DM Front Cover: Scandal of Women's Health Care

21 replies

RedToothBrush · 08/07/2020 01:12

This is really refreshing to see on the front page of a newspaper.

www.dailymail.co.uk/news/article-8499945/A-generation-women-betrayed-Thousands-harmed-THREE-health-scandals.html
A generation of women betrayed: Thousands were harmed by THREE health scandals - mesh implants, pregnancy test drug and epilepsy treatment - which saw agonising symptoms dismissed as 'women's problems' by doctors, report reveals

The inquiry said lives were ‘catastrophically affected’ by mistakes made with three different products: pelvic mesh implants, a pregnancy test drug and an epilepsy treatment.

It criticised the NHS, private health firms and regulators for failing to listen to patients or spot the signs when things went drastically wrong

The story also makes the front page of the Telegraph, though not as lead.

The inquiry was overseen by Baroness Cumberlede who also oversaw the enquiry into Maternity Services which was damning too.

The Independent's excellent health correspondent Shaun Lintern covers the story here:
www.independent.co.uk/news/health/unsafe-medicines-patients-risk-healthcare-cumberlege-inquiry-a9605986.html?amp
Patients at risk from unsafe medicines and implants, major inquiry reveals
‘They are being exposed to a risk of harm when they do not need to be’

The title is frustrating as this is specifically a women's health issue.

The article states categorically
The inquiry said: “All that we have heard leads us to conclude the system is not safe enough for those taking medications in pregnancy or being treated using new devices and techniques. Patients are being exposed to a risk of harm when they do not need to be. And, while we have looked in detail at only three interventions, we have heard nothing that would lead us to believe that things are different for other surgical procedures and devices or other medications.”

It said the inquiry had exposed “systemic failings”, adding: “That the healthcare system itself failed to do so suggests that it has either lost sight of the interests of all those it was set up to serve or does not know how best to do this.

“The NHS is funded by the taxpayer for the benefit of all of society – current and future. Patients have been affected adversely by poor or indifferent care, have suffered at the hands of clinicians who do not, or who chose not to listen, and have been abandoned by a system that fails to recognise and then correct its mistakes at the earliest opportunity.

“At times patients have been denied their fundamental right to have the information they need to make fully informed choices. These patients should not have to campaign for years or even decades for their voices to be heard. Patients should not have to find the evidence to say whether the treatments they are being offered are safe and will leave them better off than before. They should not have to join the dots of patient safety. But when they do just that, they deserve to be listened to with respect.”

Now this is the bit where I hope you are all paying close attention:

The inquiry also found:

An institutional and professional resistance to changing practice even in the face of mounting safety concerns.

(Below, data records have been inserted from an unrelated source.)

(** * The Poetry-to-UV migration script, [migrate_to_uv.py]

    A shallow embedding of the script and the properties of its workflow.

    The script is a straight line of file copies and shell invocations.  It
    is embedded as a state-and-exception monad over

    - the working directory, a finite map from path names to nodes;
    - the log of everything the script did that can be observed from
      outside: lines printed, commands started, files changed.

    The external tools are collaborators that the script inspects only
    through the result of each shell call.  They are a parameter of the
    model, the [world]: what [subprocess.run] answers for each command
    line.  The working directory component records the files as the script
    sees and changes them.

    What the model leaves out.  A command answers with a return code and
    its two texts, or is interrupted by the user; what a command itself
    writes into the directory is not recorded, captured output is taken to
    be decodable text, and an interruption arrives only while a command
    runs.  A path is a regular file or a directory: links, permissions and
    the other reasons for which a file operation can fail are not
    represented.  The properties below are properties of the script's own
    operations under these assumptions. *)

From Stdlib Require Import ZArith List.
From stdpp Require Import base strings gmap list.

Local Open Scope string_scope.
Local Open Scope list_scope.
Local Open Scope Z_scope.

(** ** The working directory *)

(** A path names a regular file with its text, or a directory with its
    entries. *)
#[warnings="-register-all"]
Inductive node : Type :=
| File (content : string)
| Dir (entries : list (string * node)).

Fixpoint entry_lookup (name : string) (es : list (string * node)) : option node :=
  match es with
  | [] => None
  | (n, x) :: es' => if String.eqb n name then Some x else entry_lookup name es'
  end.

Fixpoint entry_put (name : string) (x : node) (es : list (string * node))
  : list (string * node) :=
  match es with
  | [] => [(name, x)]
  | (n, y) :: es' =>
      if String.eqb n name then (n, x) :: es' else (n, y) :: entry_put name x es'
  end.

(** ** Exceptions, process results, printed lines *)

(** The three kinds of Python exception the script distinguishes:
    [except Exception] catches neither of the first two. *)
Inductive exn : Type :=
| KeyboardInterrupt
| SystemExit (code : Z)
| Exception (what : string).

(** [subprocess.CompletedProcess]; the two texts are [None] when the output
    was not captured. *)
Record CompletedProcess : Type := mkCompleted {
  returncode : Z;
  stdout : option string;
  stderr : option string
}.

(** What a shell call does: it runs to completion with a return code and
    its two output texts, or the user interrupts it.  With [shell=True] a
    program that cannot be found is the shell's own non-zero return code,
    not an error of the call. *)
Inductive proc : Type :=
| Completed (rc : Z) (out err : string)
| Interrupted.

Definition world : Type := string -> proc.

A culture of dismissive and arrogant attitudes by some clinicians that intimidate and confuse patients.

Complaints by women were dismissed as “normal” or “women’s problems” by male clinicians.

There is “gross under-reporting” of safety concerns related to medicines and medical devices.

Research funded by manufacturers “never sees the light of day” because it is negative or inconclusive while research on safety is “neither prioritised nor funded” by the NHS

Some doctors have conflicts of interest with financial and other links to companies, but there is no register. Companies don’t have to publish payments they make to doctors, hospitals or other organisations.

11 per cent of staff working for the Medicines and Healthcare products Regulatory Agency previously worked for the medical devices industry. The inquiry said the MHRA was left open to both “perceived and actual” influence by the industry.

Baroness Cumberlege said: “I have conducted many reviews and inquiries over the years, but I have never encountered anything like this; the intensity of suffering experienced by so many families, and the fact that they have endured it for decades. Much of this suffering was entirely avoidable, caused and compounded by failings in the health system itself.”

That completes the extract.